I'm more conscious about lying to myself.


----------



## R.C. Christian (Apr 26, 2014)

I banged a hawt Swedish chick in Stockholm once. I'm pretty proud of that.


----------



## earlycuyler (Apr 26, 2014)

Gracie said:


> I asked about regrets...now it is time to ask about what you are most proud of that you have done in your lifetime. I know you probably have a lot, but try to minimalize it and share with us what makes you happy at what you did.



My boys. Both will take the worst this world can throw at them, soak it up and spit it back at them. And my Daughter. Still tough, but will always see whats great before the ugly.  So my kids. I passex on My DNA. Mother fuckers beware.


----------



## earlycuyler (Apr 26, 2014)

R.C. Christian said:


> I banged a hawt Swedish chick in Stockholm once. I'm pretty proud of that.



Did it burn after you went pee ? Im still trying to figure out if thats bad or not.


----------



## Unkotare (Apr 26, 2014)

R.C. Christian said:


> I banged a hawt Swedish chick in Stockholm once. I'm pretty proud of that.

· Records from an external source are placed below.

(** * IoT monitoring dashboard: telemetry simulation and alerting engine

    A shallow embedding of the core of [vite-project/src/App.jsx]: the
    random-walk tick of [useIoTData], [toggleStatus],
    [getDeviceCurrentData], [createHistoricalData], [convertToCsv], the
    live history buffer of [LiveMonitorTab] and [handleSave] of
    [ThresholdSettingsTab].

    Conventions of the embedding.
    - A JavaScript number is an exact rational ([Q]); the rounding error of
      IEEE-754 arithmetic, NaN and the infinities are outside the model.
      Millisecond timestamps are integers ([Z]).
    - The [deviceData] object is a finite map from device id to entry
      ([gmap string DeviceEntry]); properties inherited from
      [Object.prototype] are outside the model.
    - [Math.random], [Date.now] and the locale's time formatting are read
      from an explicit [World]; a thrown exception is a [Throw] result. *)

From Stdlib Require Import ZArith QArith Qround Qabs Qminmax Lqa Lia.
From Stdlib Require Import Ascii String DecimalString.
From stdpp Require Import base option list strings gmap fin_maps.

Local Open Scope Z_scope.

(* ===================================================================== *)
(** * Definitions                                                        *)
(* ===================================================================== *)

(** ** JavaScript numbers *)

(** [x < y] on numbers. *)
Definition num_lt (x y : Q) : bool :=
  match (x ?= y)%Q with Lt => true | _ => false end.

(** [x > y] on numbers. *)
Definition num_gt (x y : Q) : bool := num_lt y x.

(** [x <= y] on numbers. *)
Definition num_le (x y : Q) : bool := Qle_bool x y.

Definition Math_max (x y : Q) : Q := Qmax x y.
Definition Math_min (x y : Q) : Q := Qmin x y.

(** [parseFloat(x.toFixed(1))].  [toFixed] keeps the sign apart, returns
    [ToString(x)] unchanged from 10^21 on, and otherwise picks the integer
    [n] with [n / 10] closest to [|x|], the larger one on a tie. *)
Definition round1 (x : Q) : Q :=
  if Qle_bool (1000000000000000000000 # 1) (Qabs x) then x
  else
    let n := Qfloor (Qabs x * (10 # 1) + (1 # 2)) in
    if num_lt x 0 then (- n) # 10 else n # 10.

(** ** Rendering of integers and numbers *)

Definition digits (n : Z) : string :=
  NilZero.string_of_uint (N.to_uint (Z.to_N n)).

Fixpoint zeros (k : nat) : string :=
  match k with
  | O => EmptyString
  | S k' => String "0" (zeros k')
  end.

(** [String(n).padStart(width, "0")] for a natural [n]. *)
Definition pad0 (width : nat) (n : Z) : string :=
  let s := digits n in
  zeros (width - String.length s) +:+ s.

(** The decimal exponent [n] of a positive [x]: [10^(n-1) <= x < 10^n]. *)
Fixpoint scale_up (fuel : nat) (x : Q) (m : Z) : Z :=
  match fuel with
  | O => m
  | S fuel' =>
      if Qle_bool 1 x then m else scale_up fuel' (x * (10 # 1))%Q (m + 1)
  end.

Definition decimal_exponent (x : Q) : Z :=
  if Qle_bool 1 x then Z.of_nat (String.length (digits (Qfloor x)))
  else 1 - scale_up (S (Pos.size_nat (Qden x))) x 0.

Definition pow10 (e : Z) : Q :=
  if 0 <=? e then (10 ^ e) # 1 else 1 # Z.to_pos (10 ^ (- e)).

Fixpoint strip_zeros (fuel : nat) (s : Z) : Z :=
  match fuel with
  | O => s
  | S fuel' =>
      if (s mod 10 =? 0) && negb (s =? 0) then strip_zeros fuel' (s / 10)
      else s
  end.

Definition exponent_part (e : Z) : string :=
  "e" +:+ (if e <? 0 then "-" else "+") +:+ digits (Z.abs e).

You're proud you managed to finish blowing up the doll before you passed out? Way to go, champ. What a dynamo.


----------



## Unkotare (Apr 26, 2014)

earlycuyler said:


> R.C. Christian said:
> 
> 
> > I banged a hawt Swedish chick in Stockholm once. I'm pretty proud of that.
> ...




And he's still trying to figure out what the Swedish man was doing behind him while he was trying to blow up the doll - and how to find someone to do it again. 




He's got issues......


----------



## earlycuyler (Apr 26, 2014)

Unkotare said:


> R.C. Christian said:
> 
> 
> > I banged a hawt Swedish chick in Stockholm once. I'm pretty proud of that.
> ...



Either way, what are you most proud of ?


----------



## Unkotare (Apr 26, 2014)

earlycuyler said:


> Unkotare said:
> 
> 
> > R.C. Christian said:
> ...





Most everyone is going to answer something about family, don't you think? There are a lot of petty and vain answers but yours touched on what's really important.


----------



## Vandalshandle (Apr 26, 2014)

Working my way through college without one dime of assistance from my parents or the government.

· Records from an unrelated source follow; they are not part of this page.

(** ** What a formatter rewrites *)

(** The iteration of one formatter is an [applymap] over its resolved
    target labels, along its axis. *)
Lemma apply_formatter_target fm df targets :
  target_labels fm df = Ok targets ->
  apply_formatter fm df
  = Ok (if String.eqb (axis fm) "columns"
        then pd.applymap_columns (function fm) targets df
        else pd.applymap_rows (function fm) targets df).
Proof.
  unfold target_labels, apply_formatter.
  destruct (formatter_index (axis fm) df) as [ix|e]; simpl; [|discriminate].
  destruct (subset fm) as [sub|].
  - destruct (filter (fun s => pd.contains_label s ix) sub) as [|s0 sub'] eqn:Ef.
    + intros H.
      assert (targets = [])
        by (destruct (exclude fm); simpl in H; now injection H as <-).
      subst targets.
      destruct (String.eqb (axis fm) "columns");
        [now rewrite applymap_columns_nil | now rewrite applymap_rows_nil].
    + intros [= <-]. now destruct (String.eqb (axis fm) "columns").
  - intros [= <-]. now destruct (String.eqb (axis fm) "columns").
Qed.

Lemma applymap_columns_cell f targets df i j c :
  nth_error (pd.labels (pd.columns df)) j = Some c ->
  pd.cell (pd.applymap_columns f targets df) i j
  = option_map (fun v => if mem c targets then f v else v) (pd.cell df i j).
Proof.
  intros Hc. unfold pd.cell, pd.applymap_columns; simpl.
  rewrite nth_error_map.
  destruct (nth_error (pd.values df) i) as [row|]; simpl; [|reflexivity].
  rewrite nth_error_map_where.
  destruct (nth_error row j) as [v|]; simpl; [|reflexivity].
  rewrite (nth_error_nth _ _ false
             (eq_trans (nth_error_map _ _ _)
                       (f_equal (option_map _) Hc))).
  reflexivity.
Qed.

Lemma applymap_rows_cell f targets df i j r :
  nth_error (pd.labels (pd.index df)) i = Some r ->
  pd.cell (pd.applymap_rows f targets df) i j
  = option_map (fun v => if mem r targets then f v else v) (pd.cell df i j).
Proof.
  intros Hr. unfold pd.cell, pd.applymap_rows; simpl.
  rewrite nth_error_map_where.
  destruct (nth_error (pd.values df) i) as [row|]; simpl; [|reflexivity].
  rewrite (nth_error_nth _ _ false
             (eq_trans (nth_error_map _ _ _)
                       (f_equal (option_map _) Hr))).
  destruct (mem r targets).
  - rewrite nth_error_map. reflexivity.
  - now destruct (nth_error row j).
Qed.

Lemma NoDup_filter_labels (p : label -> bool) xs :
  NoDup xs -> NoDup (filter p xs).
Proof.
  induction 1 as [|x xs Hx _ IH]; simpl; [constructor|].
  destruct (p x); [|exact IH].
  constructor; [|exact IH]. intros Hin. apply filter_In in Hin.
  now destruct Hin.
Qed.

Lemma plain_formatter_valid fm rows cols :
  plain_formatter fm rows cols = true -> valid_axis (axis fm) = true.
Proof.
  unfold plain_formatter. intros H.
  now apply andb_prop in H as [H _]; apply andb_prop in H as [H _].
Qed.

(** The list of labels that a plain formatter hands to [.loc] names no
    label twice, on an axis without repeated labels. *)
Lemma plain_formatter_selection fm df targets :
  plain_formatter fm (pd.labels (pd.index df)) (pd.labels (pd.columns df))
  = true ->
  target_labels fm df = Ok targets ->
  pd.unique_selection targets
    (axis_labels fm (pd.labels (pd.index df)) (pd.labels (pd.columns df)))
  = true.
Proof.
  unfold plain_formatter, pd.unique_selection, axis_labels, valid_axis.
  intros H Ht.
  apply andb_prop in H as [H Hsub]. apply andb_prop in H as [Hv Hax].
  rewrite Hax, andb_true_r.
  apply nodupb_NoDup in Hax.
  assert (Hix : formatter_index (axis fm) df
                = Ok (if String.eqb (axis fm) "columns"
                      then pd.columns df else pd.index df)).
  { unfold formatter_index.
    destruct (String.eqb (axis fm) "columns"); [reflexivity|].
    simpl in Hv. now rewrite Hv. }
  unfold target_labels in Ht. rewrite Hix in Ht. simpl in Ht.
  injection Ht as <-. apply nodupb_NoDup.
  assert (Hbase : NoDup match subset fm with
                        | Some sub =>
                            filter (fun s => pd.contains_label s
                                       (if String.eqb (axis fm) "columns"
                                        then pd.columns df else pd.index df))
                                   sub
                        | None =>
                            pd.labels (if String.eqb (axis fm) "columns"
                                       then pd.columns df else pd.index df)
                        end).
  { destruct (subset fm) as [sub|].
    - apply NoDup_filter_labels. now apply nodupb_NoDup.
    - now destruct (String.eqb (axis fm) "columns"). }
  destruct (exclude fm); [now apply NoDup_filter_labels | exact Hbase].
Qed.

However, I will admit the government gave me the INCINTIVE to do that. They told me that if I preferred, they would give me an all expense paid trip to Vietnam....


----------



## earlycuyler (Apr 26, 2014)

Unkotare said:


> earlycuyler said:
> 
> 
> > Unkotare said:
> ...



Your  right about the family thing. For me (aside from my kids) im pretty proud that my word is so good in a city this big. And my name is mentioned among ones that CAN. Does allot for my ego.


----------



## Unkotare (Apr 26, 2014)

earlycuyler said:


> Unkotare said:
> 
> 
> > earlycuyler said:
> ...




Can what? Can-can?


----------



## Two Thumbs (Apr 26, 2014)

And I didn't get sick as I saw my son burst forth from his mother.


----------



## earlycuyler (Apr 26, 2014)

Unkotare said:


> earlycuyler said:
> 
> 
> > Unkotare said:
> ...



Typical of someone who feels they accomplished nothing.


----------



## Two Thumbs (Apr 26, 2014)

Unkotare said:


> R.C. Christian said:
> 
> 
> > I banged a hawt Swedish chick in Stockholm once. I'm pretty proud of that.
> ...


----------



## mudwhistle (Apr 26, 2014)

Two Thumbs said:


> And I didn't get sick as I saw my son burst forth from his mother.



Sort of like Aliens.....


----------



## Unkotare (Apr 26, 2014)

earlycuyler said:


> Unkotare said:
> 
> 
> > earlycuyler said:
> ...




What? That seems like a pretty complicated dance, what with all the kicking and whatnot...


----------



## Howey (Apr 26, 2014)

Gracie said:


> I asked about regrets...now it is time to ask about what you are most proud of that you have done in your lifetime. I know you probably have a lot, but try to minimalize it and share with us what makes you happy at what you did.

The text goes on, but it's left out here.